§ Problem to solve:
In the entries below, the lines from the one with "intros Hrd Hb" through the one with "unfold AES_set_encrypt_key. destruct" are to be copied exactly; both ends count.

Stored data
(** C19: for the three key sizes, whatever the key structure held, the schedules
    are set up without error and [AES_encrypt] and [AES_decrypt] on any block
    compute FIPS 197's [Cipher] and [InvCipher] under the standard's key
    expansion; any other size is refused with -2 and the structure untouched. *)
Theorem aes_exact userKey bits key b : length (rd_key key) = 60%nat ->
  Forall (inw 8) userKey -> Z.of_nat (length userKey) = bits / 8 -> length b = 16%nat -> Forall (inw 8) b ->
  let w := Fips197.KeyExpansion (Nk_of bits) (Nr_of bits) userKey in
  let '(es, ek) := AES_set_encrypt_key userKey bits key in
  let '(ds, dk) := AES_set_decrypt_key userKey bits key in
  (valid_bits bits /\ es = 0 /\ ds = 0 /\ AES_encrypt b ek = Fips197.Cipher (Nr_of bits) w b /\ AES_decrypt b dk = Fips197.InvCipher (Nr_of bits) w b) \/
  (~ valid_bits bits /\ es = -2 /\ ds = -2 /\ ek = key /\ dk = key).
Proof.
  intros Hrd Hb Hl Hbl Hbb. destruct (decide (bits = 128 \/ bits = 192 \/ bits = 256)) as [Hv|Hv].
  - destruct (set_encrypt_ok userKey bits key Hv Hl Hb Hrd) as (rd & E & Hf). destruct (even_rounds bits Hv) as (n & Hn & H1).
    rewrite (set_decrypt_ok _ _ _ _ E), E. left. split_and!; [done..|by eapply encrypt_ok|by eapply decrypt_ok].
  - assert (E : AES_set_encrypt_key userKey bits key = (-2, key)).
    { unfold AES_set_encrypt_key. destruct (Z.eqb_spec bits 128), (Z.eqb_spec bits 192), (Z.eqb_spec bits 256); try done; exfalso; lia. }
    unfold AES_set_decrypt_key. rewrite E. cbv beta iota zeta. change (-2 <? 0) with true. by right.
Qed.

Lemma aes_exact_witness :
  let ek := snd (AES_set_encrypt_key (seqZ 0 16) 128 (mkAES_KEY (replicate 60 7) 0)) in
  AES_encrypt (map (Z.mul 0x11) (seqZ 0 16)) ek =
    Fips197.Cipher 10 (Fips197.KeyExpansion 4 10 (seqZ 0 16)) (map (Z.mul 0x11) (seqZ 0 16)).
Proof.
  assert (Hb : forall l, forallb (fun x => (0 <=? x) && (x <? 256)) l = true -> Forall (inw 8) l).
  { intros l Hl. apply Forall_forall. intros x Hx. rewrite forallb_forall in Hl. apply list_elem_of_In, Hl in Hx. unfold inw. lia. }
  pose proof (aes_exact (seqZ 0 16) 128 (mkAES_KEY (replicate 60 7) 0) (map (Z.mul 0x11) (seqZ 0 16)) eq_refl
    (Hb (seqZ 0 16) eq_refl) eq_refl eq_refl (Hb (map (Z.mul 0x11) (seqZ 0 16)) eq_refl)) as H.
  cbv zeta in H |- *. destruct (AES_set_encrypt_key _ _ _) as [es ek], (AES_set_decrypt_key _ _ _) as [ds dk].
  destruct H as [(_ & _ & _ & E & _)|(Hv & _)]; [exact E|]. exfalso. apply Hv. by left.
Defined.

§ Result:
  intros Hrd Hb Hl Hbl Hbb. destruct (decide (bits = 128 \/ bits = 192 \/ bits = 256)) as [Hv|Hv].
  - destruct (set_encrypt_ok userKey bits key Hv Hl Hb Hrd) as (rd & E & Hf). destruct (even_rounds bits Hv) as (n & Hn & H1).
    rewrite (set_decrypt_ok _ _ _ _ E), E. left. split_and!; [done..|by eapply encrypt_ok|by eapply decrypt_ok].
  - assert (E : AES_set_encrypt_key userKey bits key = (-2, key)).
    { unfold AES_set_encrypt_key. destruct (Z.eqb_spec bits 128), (Z.eqb_spec bits 192), (Z.eqb_spec bits 256); try done; exfalso; lia. }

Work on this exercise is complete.